Does a swimming pool add value?

As the summer heatwave hits, the idea of a swimming pool in your backyard is an alluring one. And surely you can justify the cost by the value it will add to your home?

Not necessarily. In fact, the opposite may be true. In some cases swimming pools can put off prospective buyers who fear the ongoing maintenance costs and time, the dangers to small children or the amount of space pools can take up on the section.

Of course the decision to install a swimming pool isn’t usually all about your property re-sale value, it’s about the personal enjoyment of you and your family. But if you’re considering it there are some things to think about before proceeding.
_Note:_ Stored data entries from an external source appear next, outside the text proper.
(** * A shallow embedding of [main.py]: the unit-test / documentation
      generation pipeline and its change-driven dispatcher.

    Python [str] values are modelled as Rocq [string]s (one [ascii] per
    character, code points below 256), Python lists as [list], the [dict]
    returned by the catalog and by [get_modified_code_files] as association
    lists in insertion order, and the file system as a finite map from
    paths to nodes.  The external collaborators (the chat completion
    service, [ast.parse], [git diff], the code catalog) are parameters of
    the development. *)

From Stdlib Require Import ZArith QArith Ascii.
From stdpp Require Import gmap strings list.

(** ** Python string primitives used by the program *)

Module PyStr.

(** [s.startswith(p)] *)
Fixpoint startswith (s p : string) {struct p} : bool :=
  match p with
  | EmptyString => true
  | String a p' =>
      match s with
      | EmptyString => false
      | String b s' => if Ascii.eqb a b then startswith s' p' else false
      end
  end.

(** [sub in s] *)
Fixpoint contains (s sub : string) {struct s} : bool :=
  startswith s sub ||
  match s with
  | EmptyString => false
  | String _ s' => contains s' sub
  end.

(** [s[:n]] and [s[n:]] for a non-negative [n]. *)
Fixpoint take (n : nat) (s : string) : string :=
  match n, s with
  | S n', String c s' => String c (take n' s')
  | _, _ => EmptyString
  end.

Fixpoint drop (n : nat) (s : string) : string :=
  match n, s with
  | S n', String _ s' => drop n' s'
  | _, _ => s
  end.

(** [s[-n:]] for a positive [n]: the last [n] characters, the whole string
    when it is shorter. *)
Definition last_n (n : nat) (s : string) : string :=
  drop (String.length s - n) s.

(** [s[::-1]] *)
Definition reversed (s : string) : string := String.rev s.

(** The optional [count] argument of [str.replace]: [None] when it is
    omitted (replace every occurrence). *)
Definition may_replace (count : option nat) : bool :=
  match count with
  | Some 0 => false
  | _ => true
  end.

Definition dec_count (count : option nat) : option nat :=
  option_map Nat.pred count.
(** * HumanMark: a shallow embedding of the forensic analysis engine

    The Go sources modelled here are
    - [internal/service/detector.go]        (orchestrator, classifier, hash)
    - [internal/service/text_analyzer.go]   (text signals, weighted score)
    - [internal/service/text_detector.go]   (text detection path)
    - [internal/service/image_analyzer.go]  (image sniffer, parsers, signals)
    - [internal/service/media_detectors.go] (image, audio, video paths)
    - the audio analyzer and the video analyzer of package [service].

    Conventions of the embedding.
    - [float64] is Rocq's primitive [float] (IEEE 754 binary64, round to
      nearest even), so every arithmetic step of the Go code is reproduced
      bit for bit; the compiler is assumed not to fuse multiply and add
      (the amd64 behaviour).
    - [int] is [Z].  Lengths are below [2^63] and atom sizes below [2^32],
      so none of the sums computed by the parsers wraps around on a 64-bit
      platform.
    - [[]byte] and [string] are [list byte].
    - An index or slice expression out of range panics in Go; here it
      yields [Panic].  Loops whose stride depends on the data run on fuel,
      and running out of it yields [OutOfFuel]. *)

From Stdlib Require Import ZArith List Bool Lia Floats.
From Stdlib Require Import Strings.Byte Strings.String Strings.Ascii.
From Stdlib Require Import Sorting.Permutation.
Import ListNotations.

Set Warnings "-inexact-float".

Local Open Scope Z_scope.

(** ** Outcomes of Go code that may panic *)

Inductive exec (A : Type) : Type :=
| Done (a : A)
| Panic
| OutOfFuel.

Arguments Done {A} a.
Arguments Panic {A}.
Arguments OutOfFuel {A}.

Definition bind {A B : Type} (m : exec A) (k : A -> exec B) : exec B :=
  match m with
  | Done a => k a
  | Panic => Panic
  | OutOfFuel => OutOfFuel
  end.

Notation "x <- m ;; k" := (bind m (fun x => k))
  (at level 61, m at next level, right associativity).
Notation "' pat <- m ;; k" := (bind m (fun x => match x with pat => k end))
  (at level 61, pat pattern, m at next level, right associativity).

(** ** Byte slices *)

Definition bytes := list byte.

(** A Go string literal as a byte slice. *)
Definition lit (s : string) : bytes := list_byte_of_string s.

Definition byteZ (b : byte) : Z := Z.of_N (Byte.to_N b).

Definition len {A : Type} (d : list A) : Z := Z.of_nat (List.length d).

(** [d[i]] *)
Definition index {A : Type} (d : list A) (i : Z) : exec A :=
  if (0 <=? i) && (i <? len d) then
    match nth_error d (Z.to_nat i) with
    | Some x => Done x
    | None => Panic
    end
  else Panic.

(** [d[lo:hi]]; the bound taken is the length, which is at most the
    capacity Go checks against. *)
Definition slice {A : Type} (d : list A) (lo hi : Z) : exec (list A) :=
  if (0 <=? lo) && (lo <=? hi) && (hi <=? len d) then
    Done (firstn (Z.to_nat (hi - lo)) (skipn (Z.to_nat lo) d))
  else Panic.

(** [min] of the video analyzer (also used by the audio analyzer). *)
Definition min (a b : Z) : Z := if a <? b then a else b.

Fixpoint bytes_eqb (a b : bytes) : bool :=
  match a, b with
  | [], [] => true
  | x :: a', y :: b' => Byte.eqb x y && bytes_eqb a' b'
  | _, _ => false
  end.

(** [bytes.HasPrefix] *)
Fixpoint hasPrefix (s p : bytes) : bool :=
  match p, s with
  | [], _ => true
  | y :: p', x :: s' => Byte.eqb x y && hasPrefix s' p'
  | _ :: _, [] => false
  end.

(** [bytes.Contains] and [strings.Contains] *)
Fixpoint contains (s sub : bytes) : bool :=
  hasPrefix s sub ||
  match s with
  | [] => false
  | _ :: s' => contains s' sub
  end.

(** ** float64 *)

Local Open Scope float_scope.

(** [float64(n)] for a non-negative [int]. *)
Definition float64 (n : Z) : float := of_uint63 (Uint63.of_Z n).

(** [math.Max] with the special cases of its documentation. *)
Definition Max (x y : float) : float :=
  if (x =? infinity) || (y =? infinity) then infinity
  else if is_nan x || is_nan y then nan
  else if (x =? 0) && (x =? y) then (if get_sign x then y else x)
  else if y <? x then x else y.

(** [math.Min] with the special cases of its documentation. *)
Definition Min (x y : float) : float :=
  if (x =? neg_infinity) || (y =? neg_infinity) then neg_infinity
  else if is_nan x || is_nan y then nan
  else if (x =? 0) && (x =? y) then (if get_sign x then x else y)
  else if x <? y then x else y.

(** [abs] of [text_detector.go]. *)
Definition abs (x : float) : float := if x <? 0 then - x else x.

(** The closing expression of every signal combiner,
    [math.Max(0, math.Min(1, score))]. *)
Definition clamp01 (score : float) : float := Max 0 (Min 1 score).

(** Membership of a float in the closed interval [[lo, hi]]. *)
Definition within (lo hi x : float) : bool := (lo <=? x) && (x <=? hi).

Local Close Scope float_scope.
Local Open Scope string_scope.
Local Open Scope list_scope.
Local Open Scope Z_scope.

(** ** Conditions that index the data

    [a &&& b] is Go's short-circuit [a && b] when the operands may panic:
    [b] is evaluated only if [a] yields [true]. *)

Definition andE (a b : exec bool) : exec bool :=
  x <- a ;; if x then b else Done false.

Definition orE (a b : exec bool) : exec bool :=
  x <- a ;; if x then Done true else b.

Notation "a &&& b" := (andE a b) (at level 40, left associativity).
Notation "a ||| b" := (orE a b) (at level 50, left associativity).

(** [d[i] == c] *)
Definition byteIs (d : bytes) (i : Z) (c : byte) : exec bool :=
  x <- index d i ;; Done (Byte.eqb x c).

(** [d[i]&mask == mask] *)
Definition byteHas (d : bytes) (i : Z) (mask : Z) : exec bool :=
  x <- index d i ;; Done (Z.land (byteZ x) mask =? mask).

(** [bytes.Equal(d[lo:hi], []byte(s))] and [string(d[lo:hi]) == s] *)
Definition sliceIs (d : bytes) (lo hi : Z) (s : string) : exec bool :=
  x <- slice d lo hi ;; Done (bytes_eqb x (lit s)).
Location, location, location.
It’s stating the obvious but do you live in a warm enough region that will see you use a pool more than a few days a year? Also consider how close you are to the beach or good local public swimming pools that may offset the need to take on the expense and ongoing maintenance of a pool yourself. This will also influence property buyers shopping in your area. Consider the average house prices in your area. Do you risk over-capitalising by spending on a pool? If you need to recover that cost when it comes time to sell you may put off buyers who find the property too expensive for the area you’re in, and fail to attract bigger spenders who aren’t interested in your area. Talk to your local real estate sales consultant. They can give you an idea of what people are spending in your surrounding area and what you can expect for your property before or after the addition of a pool.

Size matters.
Consider the size of your section. Will the addition of a pool take up the majority of your backyard? If so that may deter a number of buyers looking for a good size section. Large pools can make your section seem smaller and less usable, particularly to those who don’t prioritise the need for a swimming pool.

Shop around.
If you’re committed to getting a pool for your own family to enjoy but are mindful of the impact it may have when it comes time to sell your home, do your research on all the different styles and construction options of pools available. Try to find the “happy medium” of a pool that will meet your needs without taking over your budget or section. Too cheap and it may not age well, putting buyers off by appearing scruffy and high maintenance, too expensive and you run the risk of over-capitalising

Make it sparkle.
If you do have a pool, whether you’ve inherited it with your house or added it yourself, make sure it is in tip-top condition when you come to sell your property. Make sure it is scrupulously clean, fenced to meet the legal requirements and that all surroundings such as fences and decks are well maintained.